Literatur-Schnellcheck: Sie kam und blieb (1943)

Literatur-Schnellcheck

Simone de Beauvoirs Debutroman erzählt von einer Ménage à trois im Paris der 1930er Jahre. Und bietet gleichzeitig eine Einführung in die Grundideen des Existentialismus.

Das Buch

Sie kam und blieb (französischer Originaltitel: L’invitée), erschienen 1943. Simone de Beauvoirs Debutroman, der sogar als aussichtsreicher Kandidat für den prestigeträchtigen Prix Goncourt galt.

Worum es geht

Die Schriftstellerin Françoise und ihr Partner, Regisseur und Schauspieler Pierre, sind ein schillerndes Paar. Als Teil der Pariser Bohème der 1930er ziehen die beiden von einer Bar zur anderen, von der Theaterpremiere zur Arbeit am nächsten Werk. Françoise und Pierre leben eine offene Beziehung, die auf absoluter Ehrlichkeit basiert. Sie arbeiten zusammen, stehen ständig im geistigen Austausch miteinander. Sie sind glücklich – eigentlich. Denn da ist noch die kapriziöse Xavière: eine junge Frau aus der Provinz, derer das intellektuelle Paar sich angenommen hat. Xavière lässt sich ziellos durchs Leben treiben, ist launisch und unberechenbar, neigt zur Melancholie. Françoise und Pierre sind fasziniert von diesem widersprüchlichen Geschöpf – durch Xavières Augen werfen sie einen neuen Blick auf ihre Beziehung und treffen eine Entscheidung: Zusammen wollen sie ein Trio bilden, eine Ménage à trois. Doch die Liebe zu dritt ist nicht einfach und schon bald empfindet Françoise die Anwesenheit Xavières nicht mehr als stimulierend, sondern als Bedrohung.

Worum es wirklich geht

Darum, wie wir andere sehen – und wie wir selber gesehen werden. Im Prinzip ist Sie kam und blieb die romaneske Umsetzung des sartreschen Existentialismus. Françoise muss feststellen, dass Xavière ein Individuum ist, ein anderes Bewusstsein, welches ihr eigenes Bewusstsein bedroht. Sie kam und blieb zeigt auch, wie unterschiedlich eine Situation von verschiedenen Menschen wahrgenommen wird: Unsere Wahrnehmung ist die unsere, nicht aber die anderer.

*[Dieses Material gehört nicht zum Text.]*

Lemma Cleanup_coherent s V B P : coherent s V B P -> exists b s' P', CleanupTimedOutCallBacks_r s = Some (b, s') /\ coherent s' V B P'
  /\ calls s' = calls s /\ (forall h, known s' h <-> known s h).
Proof.
  intros C. destruct (Cleanup_keeps s P (co_keeps _ _ _ _ C)) as (s' & E & K & Q). cbn zeta in *.
  eexists _, s', _. split; [exact E |]. pose proof (co_clock _ _ _ _ C) as [Hn Hf].
  pose proof (f_equal (fun q => q.1.1.1.1.1.1) Q) as Qt. pose proof (f_equal (fun q => q.1.1.1.1.1.2) Q) as Qn.
  pose proof (f_equal (fun q => q.1.1.1.2) Q) as Qc. cbn in Qt, Qn, Qc.
  assert (F : forall h f, has_flag f (hof s' h) = has_flag f (hof s h)).
  { intros h f. exact (quiet_flag (with_tfirst (Z.max (tfirst s) (CBtime (now s) + 1)) s) s' h f Q). }
  assert (Hk : forall h, known s' h <-> known s h) by (intros h; exact (quiet_known _ s' h Q)).
  split; [| done]. apply (flags_coherent s s' V B P _ C K F Hk); [exact (f_equal (fun q => q.1.1.2) Q) | | |].
  - rewrite Qt, Qn. lia.
  - intros c p Hp. by apply without_lookup in Hp as [? _].
  - intros h fid b _. destruct (same_flags s s' F h) as [Fd Fr]. unfold backed. rewrite Fd, Fr, Qn. intros [H | [H | [H | (c & p & Hp & Hi & Hx & Hv)]]];
      [by left | right; by left | right; right; by left |]. right. right.
    destruct (decide (expired (tfirst s) (CBtime (now s)) p)) as [He | He].
    + left. unfold expired in He. rewrite CBtime_div in He. pose proof (Z.div_mod (now s) 128). pose proof (Z.mod_pos_bound (now s) 128). lia.
    + right. exists c, p. split; [by apply without_lookup | split; [done | split; [| done]]].
      destruct (co_keeps _ _ _ _ C) as (E0 & K0). pose proof (queue_range s P E0 c p K0 Hp) as Hq. unfold expired in He.
      destruct (expiry_spec (tfirst s) _ Hq). rewrite Qt, (expiry_later (tfirst s)); [done | done | lia].
Qed.

Lemma GetSomeSpace_coherent s V B P h : coherent s V B P -> known s h -> exists s' new P', GetSomeSpace_r h s = Some (tt, s')
  /\ coherent s' V (hearing new B) P' /\ calls s' = new ++ calls s.
Proof.
  intros C Hk. unfold GetSomeSpace_r. destruct (Cleanup_coherent s V B P C) as (b & s1 & P1 & E1 & C1 & Ec & Hk1). rewrite (bind_ok _ _ _ _ _ E1).
  destruct b; [exists s1, [], P1; by rewrite hearing_nil |]. rewrite (bind_ok _ _ s1 (length (hostList s1)) s1) by done.
  rewrite (bind_ok _ _ _ _ _ (clear_others_none h s1 (2 * length (hostList s1) + 3) ltac:(lia))).
  destruct (ClearHost_coherent s1 V B P1 h C1) as (s2 & new & P2 & E2 & C2 & T); [by apply Hk1 |].
  exists s2, new, P2. split; [done | split; [done |]]. by rewrite (tl_calls _ _ _ _ T), Ec.
Qed.

(** A host that is marked. *)
Lemma mark_coherent s V B P h flag s' : coherent s V B P -> flag = VENUSDOWN \/ flag = HOSTDELETED ->
  mod_host h (set_flag flag) s = Some (tt, s') -> coherent s' V B P.
Proof.
  intros C Hf E. assert (Hk : known s h).
  { unfold mod_host, mbind_ in E. destruct (get_host h s) as [[g s0] |] eqn:Eg; [by apply get_known in Eg | done]. }
  rewrite (mod_host_ok s h _ Hk) in E. injection E as <-. set (s' := with_hosts (alter (set_flag flag) h) s).
  assert (X : forall x, hof s' x = if decide (x = h) then set_flag flag (hof s h) else hof s x) by (intros x; by apply hof_alter).
  assert (K' : keeps s' P) by (apply (keeps_shelves s); [unfold shelves, s', with_hosts; fields; by rewrite fmap_alter_keep | apply C]).
  assert (Xr : forall x, reset_done s' x <-> reset_done s x).
  { intros x. unfold reset_done. rewrite X. case_decide; [subst x | done]. destruct Hf as [-> | ->]; by rewrite flag_set_other. }
  assert (Xd : forall x, host_deleted s x -> host_deleted s' x).
  { intros x Hx. unfold host_deleted in *. rewrite X. case_decide; [subst x | done]. destruct Hf as [-> | ->]; [by rewrite flag_set_other | by apply flag_set]. }
  assert (Xu : forall x, down s x -> down s' x).
  { intros x Hx. unfold down in *. rewrite X. case_decide; [subst x | done]. destruct Hf as [-> | ->]; [by apply flag_set | by rewrite flag_set_other]. }
  assert (Xk : forall x, known s' x <-> known s x) by (intros x; apply known_alter).
  assert (Xlt : forall x, has_later s x -> has_later s' x).
  { intros x Hx. unfold has_later in *. rewrite X. case_decide; [subst x | done]. destruct Hf as [-> | ->]; by rewrite flag_set_other. }
  destruct C as [C1 C2 C3 C4 C5 C9 C10 C8 C6 C7]. split; [done | done | done | | | | | | |].
  - intros c p Hp Hd. rewrite Xr. apply (C4 c p Hp). intros H. by apply Hd, Xd.
  - intros c p Hp Hd Hs. destruct (C5 c p Hp) as [H | H]; [intros H; by apply Hd, Xd | done | left; by apply Xu | by right].
  - intros c p Hp Hl. destruct (C9 c p Hp Hl) as (H1 & H2 & H3). split; [done | split; [done |]]. intros Hd. apply Xlt, H3. intros H. by apply Hd, Xd.
  - done.
  - destruct C8 as [N L]. split; [done |]. intros x Hx. by apply L, Xk.
  - intros x Hx Hd Hu. rewrite Xr. apply C6; [by apply Xk | intros H; by apply Hd, Xd | intros H; by apply Hu, Xu].
  - intros x fid b Hb. destruct (C7 x fid b Hb) as [H1 H2]. split; [by apply Xk |].
    apply (backed_frame s s' P P); [apply Xd | apply Xr | done | done | done | done].
Qed.

(** A client that gives up what it was promised. *)
Lemma giveup_coherent s V B P h fid : coherent s V B P -> known s h -> ~ host_deleted s h -> ~ down s h -> exists s' P', DeleteCallBack h fid s = Some (tt, s')
  /\ coherent s' V (delete (h, fid) B) P' /\ calls s' = calls s.
Proof.
  intros C Hk Nd Nu. destruct (DeleteCallBack_keeps s P h fid (co_keeps _ _ _ _ C)) as (s' & E & K & Q). exists s', (without (is_promise h fid) P).
  split; [done | split; [| exact (f_equal (fun q => q.1.1.1.2) Q)]]. pose proof (tells_quiet h s s' Q) as T.
  assert (F : forall f, has_flag f (hof s' h) = has_flag f (hof s h)) by (intros f; by apply quiet_flag).
  destruct (tl_steady _ _ _ _ T) as (R1 & R2 & _).
  apply (one_host_coherent h s s' P (without (is_promise h fid) P) V B _ [] C K T).
  - intros c p Hp. by apply without_lookup in Hp as [? _].
  - intros c p Hp Hne. apply without_lookup. split; [done |]. by intros [? _].
  - apply delete_subseteq.
  - unfold reset_done, down. rewrite !F. by apply (co_up _ _ _ _ C).
  - intros c p Hp <- Hd. apply without_lookup in Hp as [Hp _]. unfold reset_done, down, has_later. rewrite !F.
    split; [by apply (co_reset _ _ _ _ C c p) | split; [by apply (co_delayed _ _ _ _ C c p) |]]. intros Hl. by apply (co_later _ _ _ _ C c p).
  - intros f b Hb. apply lookup_delete_Some in Hb as [Hne Hb]. destruct (co_backed _ _ _ _ C h f b Hb) as [_ Hx].
    destruct Hx as [Hx | [Hx | [Hx | (c & p & Hp & Hb' & Hl & Hv)]]].
    + left. by rewrite (tl_deleted _ _ _ _ T).
    + right. left. unfold reset_done. by rewrite F.
    + right. right. left. by rewrite R2.
    + right. right. right. exists c, p. rewrite R1. split; [| done]. apply without_lookup. split; [done |]. intros (Hh & Hf & Hnl).
      destruct Hv as [(_ & Hv & _) | Hv]; [by apply Hne; rewrite <- Hf, Hv |]. apply Nu. rewrite <- Hh in Nd |- *. by apply (delayed_down s V B P c p).
Qed.

Lemma giveup_all_coherent s V B P h : coherent s V B P -> known s h -> exists s' P', DeleteAllCallBacks_r h true s = Some (tt, s')
  /\ coherent s' V (filter (fun x => x.1.1 <> h) B) P' /\ calls s' = calls s.
Proof.
  intros C Hk. destruct (DeleteAllCallBacks_keeps s P h (co_keeps _ _ _ _ C) Hk) as (s' & E & K & Q). exists s', (without (to_host h) P).
  split; [done | split; [| exact (f_equal (fun q => q.1.1.1.2) Q)]]. pose proof (tells_quiet h s s' Q) as T.
  assert (F : forall f, has_flag f (hof s' h) = has_flag f (hof s h)) by (intros f; by apply quiet_flag).
  apply (one_host_coherent h s s' P (without (to_host h) P) V B _ [] C K T).
  - intros c p Hp. by apply without_lookup in Hp as [? _].
  - intros c p Hp Hne. apply without_lookup. split; [done |]. done.
  - apply map_filter_subseteq.
  - unfold reset_done, down. rewrite !F. by apply (co_up _ _ _ _ C).
  - intros c p Hp <- Hd. by apply without_lookup in Hp as [_ []].
  - intros f b Hb. apply map_lookup_filter_Some in Hb as [_ Hb]. done.
Qed.

(** *** A promise made *)

Lemma renewed_later first q q0 : 1 <= q <= 128 -> 1 <= q0 <= 128 ->
  expiry first q <= expiry first (renewed_queue first q q0) /\ expiry first q0 <= expiry first (renewed_queue first q q0).
Proof. intros H1 H2. unfold renewed_queue, expiry. destruct (Z.ltb_spec (TNorm first q0) (TNorm first q)); lia. Qed.

(** The time that the client is told, and the block in which the promise expires. *)
Lemma told_expiry type clock first n : type = CB_NORMAL \/ type = CB_VOLUME \/ type = CB_BULK -> 0 <= n -> 0 <= clock < 4294952000 ->
  CBtime clock - 12 <= first <= CBtime clock + 1 ->
  told type clock n + ServerBias = 128 * expiry first (queue_of type clock n 0) /\ 1 <= queue_of type clock n 0 <= 128.
Proof.
  intros Hty Hn Hc Hf. split; [| apply in_queues_range, queue_of_ok; by destruct Hty as [-> | [-> | ->]]; [left | right; left | right; right; left]].
  unfold told, queue_of. destruct (time_out_of type clock n) as [time |] eqn:Et; [| by destruct Hty as [-> | [-> | ->]]].
  destruct (time_out_range _ _ _ _ Et Hn Hc) as [Hr Hm]. unfold ServerBias. rewrite u32_small by lia. rewrite !CBtime_div in *.
  pose proof (Z.div_mod clock 128). pose proof (Z.div_mod time 128). pose proof (Z.mod_pos_bound clock 128).
  rewrite expiry_unique by lia. lia.
Qed.

(** The callbacks that are not promised are free. *)
Lemma free_count s P : keeps s P -> Z.of_nat (size P + length (CBfree s)) = nblks s.
Proof.
  intros (E & K). pose proof (tk_tables _ _ _ K) as T. destruct (tb_cbfree _ _ _ T) as [N H].
  assert (Hp : elements (dom P) ++ CBfree s ≡ₚ seqZ 1 (nblks s)).
  { apply NoDup_Permutation; [| apply NoDup_seqZ |].
    - apply NoDup_app. split; [apply NoDup_elements | split; [| done]]. intros c Hc%elem_of_elements [_ Hn]%H. done.
    - intros c. rewrite elem_of_app, elem_of_elements, H, elem_of_seqZ. pose proof (tb_cb _ _ _ T c) as Hb. pose proof (tb_used _ _ _ T c) as Hu.
      destruct (decide (c ∈ dom P)) as [Hc | Hc]; [specialize (Hu Hc); rewrite Hb in Hu; split; [lia | by left] |].
      rewrite Hb. split; [intros [? | [? _]]; [done | lia] | intros Hr; right; split; [lia | done]]. }
  apply Permutation_length in Hp. rewrite length_app, length_seqZ in Hp. change (length (elements (dom P))) with (size (dom P)) in Hp.
  rewrite size_dom in Hp. pose proof (tb_size _ _ _ T). lia.
Qed.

Was das Buch lesenswert macht

Die Dialoge, in denen die Charaktere eindringlich existentielle Probleme diskutieren. Françoises innere Monologe, in denen sie sich und ihre Umgebung schonungslos betrachtet. Die Beschreibung der Pariser Bohème mit all ihren exotischen Persönlichkeiten, Konkurrenzkämpfen und Lästereien. Kleine, leuchtende Sätze wie dieser: „Und doch ist das Leben aus Augenblicken gemacht (…). Wenn jeder einzelne leer ist kannst du mich nicht überzeugen, dass das ein volles Ganzes ergibt.“

Insiderwissen

In Sie kam und blieb verarbeitet Simone de Beauvoir ihre eigene, unglückliche Erfahrung mit einer Dreierbeziehung: In den 1930er Jahren bildeten sie und Sartre ein Trio mit einer ehemaligen Schülerin Beauvoirs, Olga Kosakiewicz. Die Beziehung war für alle Beteiligten nervenaufreibend und aussichtslos. Trotzdem: Mit Kosakiewicz verband Sartre und Beauvoir bis an ihr Lebensende eine enge Freundschaft.

Zum Zitieren

Ihr Leben war ein und dasselbe; sie sahen es nicht immer unter dem gleichen Blickpunkt; durch seine Wünsche, Launen und Stimmungen gewann jedes von ihnen einen Aspekt davon, aber nichtsdestoweniger war es das gleiche Leben. Weder Zeit noch Entfernung konnten es auseinander trennen; sicherlich gab es Straßen, Ideen und Gesichter, die zuerst für Pierre, und andere, die zuerst für Françoise ins Dasein traten, doch diese Augenblicke der Trennung knüpften sich jeweils treulich an ein gemeinsames Ganzes an, in dem das Mein und das Dein nicht mehr zu unterscheiden war. Keiner von beiden brachte davon jemals das kleinste Teil für sich auf die Seite; das wäre der schlimmste Verrat gewesen, der einzige, der zwischen ihnen überhaupt auszudenken war.